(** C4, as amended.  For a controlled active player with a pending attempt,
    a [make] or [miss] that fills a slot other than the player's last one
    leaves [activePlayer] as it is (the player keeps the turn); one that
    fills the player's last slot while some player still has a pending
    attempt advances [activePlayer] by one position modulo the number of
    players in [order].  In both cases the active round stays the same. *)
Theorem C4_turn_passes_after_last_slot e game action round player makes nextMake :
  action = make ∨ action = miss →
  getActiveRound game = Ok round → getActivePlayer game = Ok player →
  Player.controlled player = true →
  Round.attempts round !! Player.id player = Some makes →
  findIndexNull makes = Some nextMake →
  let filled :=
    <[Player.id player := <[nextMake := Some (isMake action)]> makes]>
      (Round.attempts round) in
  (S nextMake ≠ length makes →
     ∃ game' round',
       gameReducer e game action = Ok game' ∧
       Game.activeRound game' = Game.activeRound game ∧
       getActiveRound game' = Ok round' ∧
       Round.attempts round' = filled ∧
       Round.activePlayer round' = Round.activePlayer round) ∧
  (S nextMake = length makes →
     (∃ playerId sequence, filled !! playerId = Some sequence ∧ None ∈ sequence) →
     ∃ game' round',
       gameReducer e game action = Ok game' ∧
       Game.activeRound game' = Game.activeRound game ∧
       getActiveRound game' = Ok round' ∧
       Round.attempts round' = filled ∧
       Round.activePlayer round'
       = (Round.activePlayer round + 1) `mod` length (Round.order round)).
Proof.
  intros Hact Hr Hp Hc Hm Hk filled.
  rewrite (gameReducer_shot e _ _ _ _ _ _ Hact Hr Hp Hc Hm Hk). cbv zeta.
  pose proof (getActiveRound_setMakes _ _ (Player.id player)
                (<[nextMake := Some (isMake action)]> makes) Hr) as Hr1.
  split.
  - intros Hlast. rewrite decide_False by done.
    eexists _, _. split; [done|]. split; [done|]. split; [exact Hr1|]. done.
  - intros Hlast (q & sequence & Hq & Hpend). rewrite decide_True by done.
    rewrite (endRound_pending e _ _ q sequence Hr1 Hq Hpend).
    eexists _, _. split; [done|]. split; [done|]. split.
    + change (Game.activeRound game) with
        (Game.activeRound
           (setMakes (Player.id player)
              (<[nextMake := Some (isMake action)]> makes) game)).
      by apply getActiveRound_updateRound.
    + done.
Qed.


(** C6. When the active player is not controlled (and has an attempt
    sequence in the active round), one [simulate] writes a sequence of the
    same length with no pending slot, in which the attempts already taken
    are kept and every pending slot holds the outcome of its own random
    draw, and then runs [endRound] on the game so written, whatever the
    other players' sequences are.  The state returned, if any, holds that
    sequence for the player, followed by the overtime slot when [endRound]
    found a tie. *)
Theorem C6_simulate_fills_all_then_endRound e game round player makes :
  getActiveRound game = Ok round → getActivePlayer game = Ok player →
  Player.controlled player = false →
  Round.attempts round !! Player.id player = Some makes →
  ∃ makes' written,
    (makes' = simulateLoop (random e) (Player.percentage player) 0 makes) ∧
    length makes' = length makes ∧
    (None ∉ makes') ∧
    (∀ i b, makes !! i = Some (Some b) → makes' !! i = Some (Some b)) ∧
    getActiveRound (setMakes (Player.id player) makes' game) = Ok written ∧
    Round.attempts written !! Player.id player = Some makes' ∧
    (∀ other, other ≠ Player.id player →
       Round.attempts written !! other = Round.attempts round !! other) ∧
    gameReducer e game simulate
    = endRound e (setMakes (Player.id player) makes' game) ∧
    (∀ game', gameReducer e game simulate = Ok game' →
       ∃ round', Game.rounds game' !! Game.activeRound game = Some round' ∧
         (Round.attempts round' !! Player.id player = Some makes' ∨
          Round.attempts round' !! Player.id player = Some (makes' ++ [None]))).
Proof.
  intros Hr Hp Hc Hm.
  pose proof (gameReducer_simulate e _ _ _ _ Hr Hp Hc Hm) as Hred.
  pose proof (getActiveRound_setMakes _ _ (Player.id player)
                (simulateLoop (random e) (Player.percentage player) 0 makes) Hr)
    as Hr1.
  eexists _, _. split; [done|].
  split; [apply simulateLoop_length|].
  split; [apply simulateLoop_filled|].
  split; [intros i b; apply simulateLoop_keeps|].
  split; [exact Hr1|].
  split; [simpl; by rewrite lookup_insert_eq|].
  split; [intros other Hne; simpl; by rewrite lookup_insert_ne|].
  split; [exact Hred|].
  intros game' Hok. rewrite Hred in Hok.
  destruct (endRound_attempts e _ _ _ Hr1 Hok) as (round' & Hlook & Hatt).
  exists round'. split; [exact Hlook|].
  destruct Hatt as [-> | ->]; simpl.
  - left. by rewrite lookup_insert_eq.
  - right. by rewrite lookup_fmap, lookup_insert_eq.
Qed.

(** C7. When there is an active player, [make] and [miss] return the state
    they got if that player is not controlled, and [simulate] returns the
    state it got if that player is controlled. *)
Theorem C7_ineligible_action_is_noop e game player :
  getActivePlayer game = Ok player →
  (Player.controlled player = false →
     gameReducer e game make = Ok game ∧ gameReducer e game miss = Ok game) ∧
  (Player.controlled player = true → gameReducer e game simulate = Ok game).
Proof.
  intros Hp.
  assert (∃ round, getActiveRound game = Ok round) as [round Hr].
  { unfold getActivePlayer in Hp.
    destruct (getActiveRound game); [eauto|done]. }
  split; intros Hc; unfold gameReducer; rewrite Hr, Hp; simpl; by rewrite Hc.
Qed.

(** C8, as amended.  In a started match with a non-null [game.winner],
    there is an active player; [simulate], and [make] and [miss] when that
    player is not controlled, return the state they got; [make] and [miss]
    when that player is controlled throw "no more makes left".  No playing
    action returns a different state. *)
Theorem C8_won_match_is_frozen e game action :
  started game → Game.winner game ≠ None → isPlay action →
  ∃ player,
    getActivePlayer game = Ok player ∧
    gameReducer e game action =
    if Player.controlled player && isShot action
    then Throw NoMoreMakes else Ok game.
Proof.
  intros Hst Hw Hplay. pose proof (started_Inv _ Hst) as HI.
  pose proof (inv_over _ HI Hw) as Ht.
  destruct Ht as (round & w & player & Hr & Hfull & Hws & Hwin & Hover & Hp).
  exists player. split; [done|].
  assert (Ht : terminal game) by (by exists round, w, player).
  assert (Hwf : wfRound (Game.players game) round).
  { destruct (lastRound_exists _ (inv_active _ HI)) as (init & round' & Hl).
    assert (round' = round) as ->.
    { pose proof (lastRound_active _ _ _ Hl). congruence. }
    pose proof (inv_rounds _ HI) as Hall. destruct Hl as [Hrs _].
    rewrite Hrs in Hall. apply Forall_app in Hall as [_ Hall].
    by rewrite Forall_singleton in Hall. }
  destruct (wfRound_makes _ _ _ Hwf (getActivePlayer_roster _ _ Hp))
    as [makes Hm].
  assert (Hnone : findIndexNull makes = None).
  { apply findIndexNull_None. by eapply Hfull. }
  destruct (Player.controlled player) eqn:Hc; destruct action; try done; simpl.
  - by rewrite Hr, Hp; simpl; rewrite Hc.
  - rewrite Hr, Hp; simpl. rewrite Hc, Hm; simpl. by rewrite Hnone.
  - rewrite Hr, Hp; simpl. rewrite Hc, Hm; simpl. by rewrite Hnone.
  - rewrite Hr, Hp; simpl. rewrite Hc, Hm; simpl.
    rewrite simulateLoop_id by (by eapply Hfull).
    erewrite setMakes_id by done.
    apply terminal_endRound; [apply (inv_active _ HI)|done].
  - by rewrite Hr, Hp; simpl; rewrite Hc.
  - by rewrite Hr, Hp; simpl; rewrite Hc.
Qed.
++++++++++
• **Task objective**
Output every line of the listing exactly as written.

• **Result below**
(** C4, as amended.  For a controlled active player with a pending attempt,
    a [make] or [miss] that fills a slot other than the player's last one
    leaves [activePlayer] as it is (the player keeps the turn); one that
    fills the player's last slot while some player still has a pending
    attempt advances [activePlayer] by one position modulo the number of
    players in [order].  In both cases the active round stays the same. *)
Theorem C4_turn_passes_after_last_slot e game action round player makes nextMake :
  action = make ∨ action = miss →
  getActiveRound game = Ok round → getActivePlayer game = Ok player →
  Player.controlled player = true →
  Round.attempts round !! Player.id player = Some makes →
  findIndexNull makes = Some nextMake →
  let filled :=
    <[Player.id player := <[nextMake := Some (isMake action)]> makes]>
      (Round.attempts round) in
  (S nextMake ≠ length makes →
     ∃ game' round',
       gameReducer e game action = Ok game' ∧
       Game.activeRound game' = Game.activeRound game ∧
       getActiveRound game' = Ok round' ∧
       Round.attempts round' = filled ∧
       Round.activePlayer round' = Round.activePlayer round) ∧
  (S nextMake = length makes →
     (∃ playerId sequence, filled !! playerId = Some sequence ∧ None ∈ sequence) →
     ∃ game' round',
       gameReducer e game action = Ok game' ∧
       Game.activeRound game' = Game.activeRound game ∧
       getActiveRound game' = Ok round' ∧
       Round.attempts round' = filled ∧
       Round.activePlayer round'
       = (Round.activePlayer round + 1) `mod` length (Round.order round)).
Proof.
  intros Hact Hr Hp Hc Hm Hk filled.
  rewrite (gameReducer_shot e _ _ _ _ _ _ Hact Hr Hp Hc Hm Hk). cbv zeta.
  pose proof (getActiveRound_setMakes _ _ (Player.id player)
                (<[nextMake := Some (isMake action)]> makes) Hr) as Hr1.
  split.
  - intros Hlast. rewrite decide_False by done.
    eexists _, _. split; [done|]. split; [done|]. split; [exact Hr1|]. done.
  - intros Hlast (q & sequence & Hq & Hpend). rewrite decide_True by done.
    rewrite (endRound_pending e _ _ q sequence Hr1 Hq Hpend).
    eexists _, _. split; [done|]. split; [done|]. split.
    + change (Game.activeRound game) with
        (Game.activeRound
           (setMakes (Player.id player)
              (<[nextMake := Some (isMake action)]> makes) game)).
      by apply getActiveRound_updateRound.
    + done.
Qed.


(** C6. When the active player is not controlled (and has an attempt
    sequence in the active round), one [simulate] writes a sequence of the
    same length with no pending slot, in which the attempts already taken
    are kept and every pending slot holds the outcome of its own random
    draw, and then runs [endRound] on the game so written, whatever the
    other players' sequences are.  The state returned, if any, holds that
    sequence for the player, followed by the overtime slot when [endRound]
    found a tie. *)
Theorem C6_simulate_fills_all_then_endRound e game round player makes :
  getActiveRound game = Ok round → getActivePlayer game = Ok player →
  Player.controlled player = false →
  Round.attempts round !! Player.id player = Some makes →
  ∃ makes' written,
    (makes' = simulateLoop (random e) (Player.percentage player) 0 makes) ∧
    length makes' = length makes ∧
    (None ∉ makes') ∧
    (∀ i b, makes !! i = Some (Some b) → makes' !! i = Some (Some b)) ∧
    getActiveRound (setMakes (Player.id player) makes' game) = Ok written ∧
    Round.attempts written !! Player.id player = Some makes' ∧
    (∀ other, other ≠ Player.id player →
       Round.attempts written !! other = Round.attempts round !! other) ∧
    gameReducer e game simulate
    = endRound e (setMakes (Player.id player) makes' game) ∧
    (∀ game', gameReducer e game simulate = Ok game' →
       ∃ round', Game.rounds game' !! Game.activeRound game = Some round' ∧
         (Round.attempts round' !! Player.id player = Some makes' ∨
          Round.attempts round' !! Player.id player = Some (makes' ++ [None]))).
Proof.
  intros Hr Hp Hc Hm.
  pose proof (gameReducer_simulate e _ _ _ _ Hr Hp Hc Hm) as Hred.
  pose proof (getActiveRound_setMakes _ _ (Player.id player)
                (simulateLoop (random e) (Player.percentage player) 0 makes) Hr)
    as Hr1.
  eexists _, _. split; [done|].
  split; [apply simulateLoop_length|].
  split; [apply simulateLoop_filled|].
  split; [intros i b; apply simulateLoop_keeps|].
  split; [exact Hr1|].
  split; [simpl; by rewrite lookup_insert_eq|].
  split; [intros other Hne; simpl; by rewrite lookup_insert_ne|].
  split; [exact Hred|].
  intros game' Hok. rewrite Hred in Hok.
  destruct (endRound_attempts e _ _ _ Hr1 Hok) as (round' & Hlook & Hatt).
  exists round'. split; [exact Hlook|].
  destruct Hatt as [-> | ->]; simpl.
  - left. by rewrite lookup_insert_eq.
  - right. by rewrite lookup_fmap, lookup_insert_eq.
Qed.

(** C7. When there is an active player, [make] and [miss] return the state
    they got if that player is not controlled, and [simulate] returns the
    state it got if that player is controlled. *)
Theorem C7_ineligible_action_is_noop e game player :
  getActivePlayer game = Ok player →
  (Player.controlled player = false →
     gameReducer e game make = Ok game ∧ gameReducer e game miss = Ok game) ∧
  (Player.controlled player = true → gameReducer e game simulate = Ok game).
Proof.
  intros Hp.
  assert (∃ round, getActiveRound game = Ok round) as [round Hr].
  { unfold getActivePlayer in Hp.
    destruct (getActiveRound game); [eauto|done]. }
  split; intros Hc; unfold gameReducer; rewrite Hr, Hp; simpl; by rewrite Hc.
Qed.

(** C8, as amended.  In a started match with a non-null [game.winner],
    there is an active player; [simulate], and [make] and [miss] when that
    player is not controlled, return the state they got; [make] and [miss]
    when that player is controlled throw "no more makes left".  No playing
    action returns a different state. *)
Theorem C8_won_match_is_frozen e game action :
  started game → Game.winner game ≠ None → isPlay action →
  ∃ player,
    getActivePlayer game = Ok player ∧
    gameReducer e game action =
    if Player.controlled player && isShot action
    then Throw NoMoreMakes else Ok game.
Proof.
  intros Hst Hw Hplay. pose proof (started_Inv _ Hst) as HI.
  pose proof (inv_over _ HI Hw) as Ht.
  destruct Ht as (round & w & player & Hr & Hfull & Hws & Hwin & Hover & Hp).
  exists player. split; [done|].
  assert (Ht : terminal game) by (by exists round, w, player).
  assert (Hwf : wfRound (Game.players game) round).
  { destruct (lastRound_exists _ (inv_active _ HI)) as (init & round' & Hl).
    assert (round' = round) as ->.
    { pose proof (lastRound_active _ _ _ Hl). congruence. }
    pose proof (inv_rounds _ HI) as Hall. destruct Hl as [Hrs _].
    rewrite Hrs in Hall. apply Forall_app in Hall as [_ Hall].
    by rewrite Forall_singleton in Hall. }
  destruct (wfRound_makes _ _ _ Hwf (getActivePlayer_roster _ _ Hp))
    as [makes Hm].
  assert (Hnone : findIndexNull makes = None).
  { apply findIndexNull_None. by eapply Hfull. }
  destruct (Player.controlled player) eqn:Hc; destruct action; try done; simpl.
  - by rewrite Hr, Hp; simpl; rewrite Hc.
  - rewrite Hr, Hp; simpl. rewrite Hc, Hm; simpl. by rewrite Hnone.
  - rewrite Hr, Hp; simpl. rewrite Hc, Hm; simpl. by rewrite Hnone.
  - rewrite Hr, Hp; simpl. rewrite Hc, Hm; simpl.
    rewrite simulateLoop_id by (by eapply Hfull).
    erewrite setMakes_id by done.
    apply terminal_endRound; [apply (inv_active _ HI)|done].
  - by rewrite Hr, Hp; simpl; rewrite Hc.
  - by rewrite Hr, Hp; simpl; rewrite Hc.
Qed.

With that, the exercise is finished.